We also found an unexpected class of users among our initial system testers: information designers. This class of users knows what information is being presented by the space, but lacks tools for understanding how that information presentation is perceived by outsiders, particularly those new to the space. Simple hit counts can give information designers a beginning but they do not help the designer understand why her presentation is or is not effective. A Footprints-style map permits designers to do source and sink analyses, which can be extremely useful for detecting effective or ineffective information designs.

For example, Figure 5 shows an annotated map display similar to Figure 4 but analyzed from an information designer's point of view. Again, three kinds of experience are highlighted. The first -- in the lower-center of the map -- is the common error described above, where the popular page serves as a sink when in fact it should be a gateway to a whole host of other pages. The second is the in-out pattern in the upper right corner. If the central page is a corporate home page and the adjoining pages are the lead pages for various product departments, then this configuration can be quite troubling; in other cases, information designers may wish to have users return to a central message repeatedly in order to help them keep oriented in an information space (this is why speakers often repeat their "table of contents" slide at strategic places in their talks).
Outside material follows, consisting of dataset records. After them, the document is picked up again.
Lemma switchuvm_eq i p w e :
  w_procs w !! i = Some p → pgdir p ≠ 0 → cpu_ok (w_cpu w) →
  switchuvm i (KS w e) = Ok tt (KS (w <| w_cpu ::= enter_uvm p |>) e).
Proof.
  intros Hp Hg Hc. unfold switchuvm, pushcli, getp, lcr3, popcli. krun. rewrite Hp. krun.
  rewrite (proj2 (Z.eqb_neq _ _) Hg). krun. rewrite popcli_enter by done. unfold enter_uvm. weq.
Qed.

(** The world once the scheduler has dispatched process [i], whose slot is [p]. *)
Definition dispatched (i : nat) (p : proc) (w : world) : world :=
  w <| w_proc := Some i |> <| w_cpu ::= enter_uvm p |>
    <| w_procs ::= alter (λ p, p <| state := RUNNING |>) i |>.

Lemma dispatch_eq i p w e :
  w_procs w !! i = Some p → pgdir p ≠ 0 → cpu_ok (w_cpu w) →
  dispatch i (KS w e) = Ok tt (KS (dispatched i p w) e).
Proof.
  intros Hp Hg Hc. unfold dispatch, modp. krun.
  rewrite (switchuvm_eq i p) by (rsimpl; done). unfold dispatched. weq.
Qed.

(** The state in which a scheduler holds the process table: [ptable.lock] held
    by this CPU, one level of interrupt disabling. *)
Definition in_sched (w : world) : Prop :=
  w_locks w L_ptable = taken (w_locks w L_ptable) (cpu_id (w_cpu w)) ∧
  ncli (w_cpu w) = 1 ∧ IF (w_cpu w) = false.

Lemma in_sched_cpu_ok w : in_sched w → cpu_ok (w_cpu w).
Proof. intros (_ & Hn & Hi). unfold cpu_ok. rewrite Hn. split; [lia|done]. Qed.

Lemma in_sched_holding w : in_sched w → holding_by (w_locks w L_ptable) (cpu_id (w_cpu w)) = true.
Proof. intros (H & _ & _). rewrite H. unfold holding_by. cbn. by rewrite bool_decide_true. Qed.

Lemma dispatched_in_sched i p w : in_sched w → in_sched (dispatched i p w).
Proof.
  intros (H1 & H2 & H3). unfold in_sched, dispatched. rsimpl.
  by rewrite enter_uvm_id, enter_uvm_ncli, enter_uvm_IF.
Qed.

(** What another thread's turn must do: come back with the process table
    locked by the CPU that resumes, and leave the table's size alone. *)
Definition turn_ok (f : world → world) : Prop :=
  ∀ w, in_sched w → in_sched (f w) ∧ length (w_procs (f w)) = length (w_procs w).

(** The outermost [popcli] gives back the saved interrupt flag, and the next
    [pushcli] saves it again. *)
Definition popped (c : cpu) : cpu := c <| ncli := 0 |> <| IF := intena c |>.

Lemma popcli_outermost c : ncli c = 1 → IF c = false → popcli_on c = inr (popped c).
Proof.
  intros Hn Hi. destruct c as [? n a f ??]; cbn in *; subst.
  unfold popcli_on, popped, sti. usetf. cbn. by destruct a.
Qed.

Lemma pushcli_popped c : ncli c = 1 → IF c = false → pushcli_on (popped c) = c.
Proof.
  intros Hn Hi. destruct c as [? n a f ??]; cbn in *; subst.
  unfold pushcli_on, popped, cli. usetf. by cbn.
Qed.

Lemma popped_ok c : cpu_ok (popped c).
Proof. unfold cpu_ok, popped. rsimpl. lia. Qed.

Lemma release_outermost lk w e l :
  w_locks w lk = taken l (cpu_id (w_cpu w)) → ncli (w_cpu w) = 1 → IF (w_cpu w) = false →
  release lk (KS w e) =
    Ok tt (KS (w <| w_cpu ::= popped |> <| w_locks ::= <[lk := freed l]> |>) e).
Proof.
  intros Hl Hn Hi. rewrite (release_taken lk w e l (popped (w_cpu w))).
  - weq. unfold balanced, popped. rsimpl. cbn [Z.eqb]. by destruct (w_cpu w); usetf.
  - apply popped_ok.
  - by rewrite pushcli_popped.
  - rewrite Hl. unfold popped. by rsimpl.
Qed.

(** What [sleep] has done when it switches away: the process is on the channel
    and off the CPU, [lk] is free and the process table is locked. *)
Definition asleep (c : chan) (lk : lockid) (i : nat) (w : world) : world :=
  w <| w_locks ::= λ f, <[lk := freed (f lk)]>
                          (<[L_ptable := taken (f L_ptable) (cpu_id (w_cpu w))]> f) |>
    <| w_procs ::= alter (λ p, p <| p_chan := Some c |> <| state := SLEEPING |>) i |>.

(** What [sleep] returns with, when the others leave [w1]. *)
Definition woken (lk : lockid) (i : nat) (p1 : proc) (ia : bool) (w1 : world) : world :=
  w1 <| w_proc := Some i |>
     <| w_cpu ::= λ c, (enter_uvm p1 c) <| intena := ia |> |>
     <| w_locks ::= λ f, <[lk := taken (f lk) (cpu_id (w_cpu w1))]>
                           (<[L_ptable := freed (f L_ptable)]> f) |>
     <| w_procs ::= alter (λ p, p <| state := RUNNING |> <| p_chan := None |>) i |>.

(** The caller of [sleep]: running process [i], holding only [lk]. *)
Record sleeper (lk : lockid) (i : nat) (p : proc) (w : world) : Prop := {
  sl_proc : w_proc w = Some i;
  sl_slot : w_procs w !! i = Some p;
  sl_ne : lk ≠ L_ptable;
  sl_held : w_locks w lk = taken (w_locks w lk) (cpu_id (w_cpu w));
  sl_ptable : lock_free w L_ptable;
  sl_ncli : ncli (w_cpu w) = 1;
  sl_IF : IF (w_cpu w) = false
}.

(** [sleep] trades [lk] for the process table. *)
Definition traded (lk : lockid) (w : world) : world :=
  w <| w_locks ::= λ f, <[lk := freed (f lk)]>
                          (<[L_ptable := taken (f L_ptable) (cpu_id (w_cpu w))]> f) |>.

Lemma sleep_trade lk i p w e :
  sleeper lk i p w →
  (acquire L_ptable ;; release lk) (KS w e) = Ok tt (KS (traded lk w) e).
Proof.
  intros [H1 H2 H3 H4 H5 H6 H7].
  assert (Hc : cpu_ok (w_cpu w)) by (split; [lia|done]).
  rewrite (bind_ok _ _ _ _ _ (acquire_free L_ptable w e (proj1 H5))).
  rewrite (release_taken lk _ _ (w_locks w lk) (w_cpu w)).
  - unfold traded, acquired. weq. unfold balanced. by rewrite H6.
  - done.
  - unfold acquired. by rsimpl.
  - unfold acquired. rsimpl. by rewrite fn_lookup_insert_ne.
Qed.

Lemma asleep_eq c lk i w :
  (traded lk w) <| w_procs ::= alter (λ p, p <| p_chan := Some c |>) i |>
                <| w_procs ::= alter (λ p, p <| state := SLEEPING |>) i |> = asleep c lk i w.
Proof. unfold asleep, traded. weq. apply alter_alter. Qed.

Lemma asleep_slot c lk i p w :
  w_procs w !! i = Some p →
  w_procs (asleep c lk i w) !! i = Some (p <| p_chan := Some c |> <| state := SLEEPING |>).
Proof. intros H. unfold asleep. rsimpl. by rewrite list_lookup_alter_eq, H. Qed.

Lemma asleep_in_sched c lk i p w : sleeper lk i p w → in_sched (asleep c lk i w).
Proof.
  intros [H1 H2 H3 H4 H5 H6 H7]. unfold in_sched, asleep. rsimpl.
  by rewrite fn_lookup_insert_ne, fn_lookup_insert by done.
Qed.

Lemma resume_eq i f e w p1 :
  in_sched (f w) → w_procs (f w) !! i = Some p1 → state p1 = RUNNABLE → pgdir p1 ≠ 0 →
  swtch_scheduler i (KS w (f :: e)) = Ok tt (KS (dispatched i p1 (f w)) e).
Proof.
  intros Hs1 Hp1 Hst1 Hg1. unfold swtch_scheduler. cbn [resume ks_env].
  rewrite (bind_ok (take_step f e) _ _ tt (KS (f w) e)) by done.
  kcall (getp_eq i p1 (f w) e Hp1). rewrite decide_True by done.
  apply dispatch_eq; try done. by apply in_sched_cpu_ok.
Qed.

Lemma sched_resumes i p w f e p1 :
  in_sched w → w_proc w = Some i → w_procs w !! i = Some p → state p ≠ RUNNING →
  in_sched (f w) → w_procs (f w) !! i = Some p1 → state p1 = RUNNABLE → pgdir p1 ≠ 0 →
  sched (KS w (f :: e)) =
    Ok tt (KS ((dispatched i p1 (f w)) <| w_cpu ::= λ c, c <| intena := intena (w_cpu w) |> |>) e).
Proof.
  intros Hs Hpr Hp Hst Hs1 Hp1 Hst1 Hg1. unfold sched, holding, myproc. kstep.
  rewrite in_sched_holding by done. destruct Hs as (_ & Hn & Hi). cbn [negb]. kstep.
  rewrite Hn. cbn [Z.eqb Pos.eqb negb]. kstep. rewrite Hpr. cbn [munwrap]. kstep.
  kcall (getp_eq i p w (f :: e) Hp).
  rewrite decide_False by done. kstep. rewrite Hi. kstep.
  by rewrite (bind_ok _ _ _ _ _ (resume_eq i f e w p1 Hs1 Hp1 Hst1 Hg1)).
Qed.

Lemma sleep_resumes c lk i p w f e p1 :
  sleeper lk i p w →
  let w1 := f (asleep c lk i w) in
  in_sched w1 → w_procs w1 !! i = Some p1 → state p1 = RUNNABLE → pgdir p1 ≠ 0 →
  lock_free w1 lk →
  sleep c (Some lk) (KS w (f :: e)) = Ok tt (KS (woken lk i p1 (intena (w_cpu w)) w1) e).
Proof.
  intros Hsl w1 Hs1 Hp1 Hst1 Hg1 [Hf1 Hf2]. pose proof Hsl as [H1 H2 H3 H4 H5 H6 H7].
  unfold sleep, modp, myproc. kstep. rewrite H1, !decide_False by done.
  kcall (sleep_trade lk i p w (f :: e) Hsl). kstep. rewrite asleep_eq.
  kcall (sched_resumes i _ _ f e p1 (asleep_in_sched c _ _ _ _ Hsl) H1
           (asleep_slot c lk i p w H2) ltac:(by rsimpl) Hs1 Hp1 Hst1 Hg1).
  fold w1. kstep. unfold dispatched at 1. rsimpl. cbn [munwrap]. kstep.
  replace (intena (w_cpu (asleep c lk i w))) with (intena (w_cpu w)) by (unfold asleep; by rsimpl).
  pose proof (dispatched_in_sched i p1 w1 Hs1) as (Hd1 & Hd2 & Hd3).
  erewrite bind_ok; last first.
  { apply (release_outermost _ _ _ (w_locks w1 L_ptable)); by rsimpl. }
  rewrite acquire_free; last first.
  { rsimpl. rewrite fn_lookup_insert_ne by done. unfold dispatched. by rsimpl. }
  revert Hd2 Hd3. unfold acquired, woken, dispatched. intros Hd2 Hd3. rsimpl_in_all. weq.
  - by rewrite pushcli_popped by (rsimpl; done).
  - rewrite fn_lookup_insert_ne by done. unfold popped. rsimpl.
    by rewrite enter_uvm_id.
  - by rewrite alter_alter.
Qed.

(** ** Sleeping and waking *)

Lemma wakeup_eq c w e :
  cpu_ok (w_cpu w) → lock_free w L_ptable →
  wakeup c (KS w e) =
    Ok tt (KS (w <| w_cpu ::= balanced |> <| w_procs ::= fmap (wake_one c) |>) e).
Proof.
  intros Hc Hl. unfold wakeup, wakeup1. kcall (acquire_free L_ptable w e (proj1 Hl)). kstep.
  rewrite (release_within L_ptable w) by (done || by rsimpl). unfold acquired. weq.
Qed.

(** Another thread's turn as the kernel code it runs. *)
Definition as_turn (m : K unit) (w : world) : world :=
  match m (KS w []) with
  | Ok _ s | Stop _ s => ks_w s
  end.

(** A waker: the scheduler lets go of the process table, the thread takes the
    lock, changes the memory the condition lives in, wakes the channel, lets go
    of the lock, and its own later switch takes the process table again. *)
Definition waker (c : chan) (lk : lockid) (h : gmap Z Z → gmap Z Z) : K unit :=
  release L_ptable ;;
  acquire lk ;;
  modw (λ w, w <| w_mem ::= h |>) ;;
  wakeup c ;;
  release lk ;;
  acquire L_ptable.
The third grouping -- in the center of the right-hand side of the map -- was called by one of our users the "Advertiser's nightmare." It was so named because it shows a cluster of external pages which have led users to a page at our server. These external pages include search engines like Yahoo and sites with advertisements for and links to the central page. In this case, the advertiser has done her job: the page is publicized and the advertisements are drawing people to the site. However the page itself is serving as an information sink -- people are not being drawn farther into the site, an alarming sight for an advertiser. In another situation, this configuration could be much more pleasing; for example, if the surrounding pages were product descriptions and the central page was the place where customers entered their credit-card numbers to place orders. In either case, it is the way in which Footprints shows the use of the space which allows these kinds of determinations to be made.


FIGURE 5: Footprints Map from a Designer's Point of View

RELATED WORK

The major inspiration for this project has been the idea of using history information to help people deal with information spaces. A similar idea was promoted by Hill and Hollan [7] in their Bellcore project on history-rich digital objects, from which we took this paper's title. Their writings give excellent rationale for the notion of objects containing and revealing their use histories. Hill and Hollan make strong analogies between computer files and physical books such as parts catalogs, pointing out the rich history records borne by the latter which are absent in interaction with computer-based versions of the same information.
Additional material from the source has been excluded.